- Data shown -
(* ===== verification/Dump.v ===== *)
(** * The dump of the state and its reload (server/icbutil.c, pktserv.c)

    On SIGUSR1 and before a restart the server writes its poll set and its
    tables to a text file, a number or a text to a line; on SIGUSR2 and after a
    restart it reads them back with [fscanf] and [fgets].  The file, the two
    port variables of pktserv.c, the poll set and the tables are the state of a
    process. *)

From Stdlib Require Import ZArith Lia String.
From S2P Require Import Config Prelude Utf8 StrUtil Wildmat NameList Lookup CLib Monad Dbm IcbDb PktBuffers SslSocket PktSocket PktServ State Tables Send GroupCast World Access Lifecycle Typing.

Local Open Scope Z_scope.
Local Open Scope icb_monad_scope.

Definition NL : byte := x0a.

(** A process: the packet server with the tables above it, the variables
    [port_fd] and [sslport_fd] (which nothing but a reload sets), and the dump
    file, if there is one. *)
Record process : Type := Process {
  p_net : net st;
  port_fd : Z;
  sslport_fd : Z;
  dumpfile : option cstring
}.

Definition tables_of (p : process) : st := upper (p_net p).

(** ** Writing *)

(** ["%d\n"], ["%ld\n"] and ["%sX\n"]. *)
Definition dump_int (z : Z) : cstring := itoa z ++ [NL].
Definition dump_text (t : cstring) : cstring := t ++ str "X" ++ [NL].
(** The count of a name list, and its names from the head on. *)
Definition dump_names (l : list cstring) : cstring :=
  dump_int (Z.of_nat (length l)) ++ mjoin (dump_text <$> l).

Definition dump_sockets (p : process) : cstring :=
  mjoin (dump_int <$> pktserv_dumpsockets (p_net p)) ++ dump_int (port_fd p) ++ dump_int (sslport_fd p).

Definition dump_user (u : user) : cstring :=
  dump_text (u_loginid u) ++ dump_text (u_nodeid u) ++ dump_text (u_nickname u) ++ dump_text (u_password u) ++
  dump_text (u_realname u) ++ dump_text (u_group u) ++ dump_text (u_awaymsg u) ++
  dump_int (u_lastaway u) ++ dump_int (u_lastawaytime u) ++ dump_int (u_login u) ++ dump_int (u_echoback u) ++
  dump_int (u_nobeep u) ++ dump_int (u_perms u) ++ dump_int (u_t_notify u) ++ dump_int (u_t_on u) ++
  dump_int (u_t_sent u) ++ dump_int (u_t_recv u) ++ dump_int (u_t_group u) ++
  dump_names (u_pri_n_hushed u) ++ dump_names (u_pub_n_hushed u) ++ dump_names (u_pri_s_hushed u) ++
  dump_names (u_pub_s_hushed u) ++ dump_names (u_n_notifies u) ++ dump_names (u_s_notifies u).

Definition dump_group (g : group) : cstring :=
  dump_text (g_name g) ++ dump_text (g_topic g) ++ dump_int (g_visibility g) ++ dump_int (g_control g) ++
  dump_int (g_mod g) ++ dump_int (g_modtimeout g) ++ dump_text (g_missingmod g) ++ dump_int (g_volume g) ++
  dump_names (g_n_invites g) ++ dump_names (g_nr_invites g) ++ dump_names (g_s_invites g) ++
  dump_names (g_sr_invites g) ++ dump_names (g_n_bars g) ++ dump_names (g_n_nr_bars g) ++
  dump_names (g_s_bars g) ++ dump_names (g_s_nr_bars g) ++ dump_names (g_n_talk g) ++ dump_names (g_nr_talk g) ++
  dump_int (g_size g) ++ dump_int (g_idleboot g) ++ dump_text (g_idleboot_msg g) ++ dump_int (g_idlemod g).

Definition dump_tables (s : st) : cstring :=
  mjoin (dump_int <$> S_kill s) ++ mjoin (dump_user <$> u_tab s) ++ mjoin (dump_group <$> g_tab s).

(** [icbdump]; [writable] says whether the file can be opened. *)
Definition icbdump (writable : bool) (p : process) : process :=
  if writable then
    Process (p_net p) (port_fd p) (sslport_fd p) (Some (dump_sockets p ++ dump_tables (tables_of p)))
  else p.

(** ** Reading *)

(** The reload: the rest of the file, the variables [j], [k] and [name] of
    [icbload], unset at first, and the process. *)
Record loading : Type := Loading {
  l_file : cstring;
  l_j : option Z;
  l_k : option Z;
  l_name : option cstring;
  l_proc : process
}.

Definition set_file (x : cstring) (l : loading) : loading := Loading x (l_j l) (l_k l) (l_name l) (l_proc l).
Definition set_j (x : Z) (l : loading) : loading := Loading (l_file l) (Some x) (l_k l) (l_name l) (l_proc l).
Definition set_k (x : Z) (l : loading) : loading := Loading (l_file l) (l_j l) (Some x) (l_name l) (l_proc l).
Definition set_name_buf (x : cstring) (l : loading) : loading := Loading (l_file l) (l_j l) (l_k l) (Some x) (l_proc l).
Definition set_proc (x : process) (l : loading) : loading := Loading (l_file l) (l_j l) (l_k l) (l_name l) x.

- Task description -
Could you copy out every line in the listing where the word "server" appears?

- Written response -
(** * The dump of the state and its reload (server/icbutil.c, pktserv.c)
    On SIGUSR1 and before a restart the server writes its poll set and its
(** A process: the packet server with the tables above it, the variables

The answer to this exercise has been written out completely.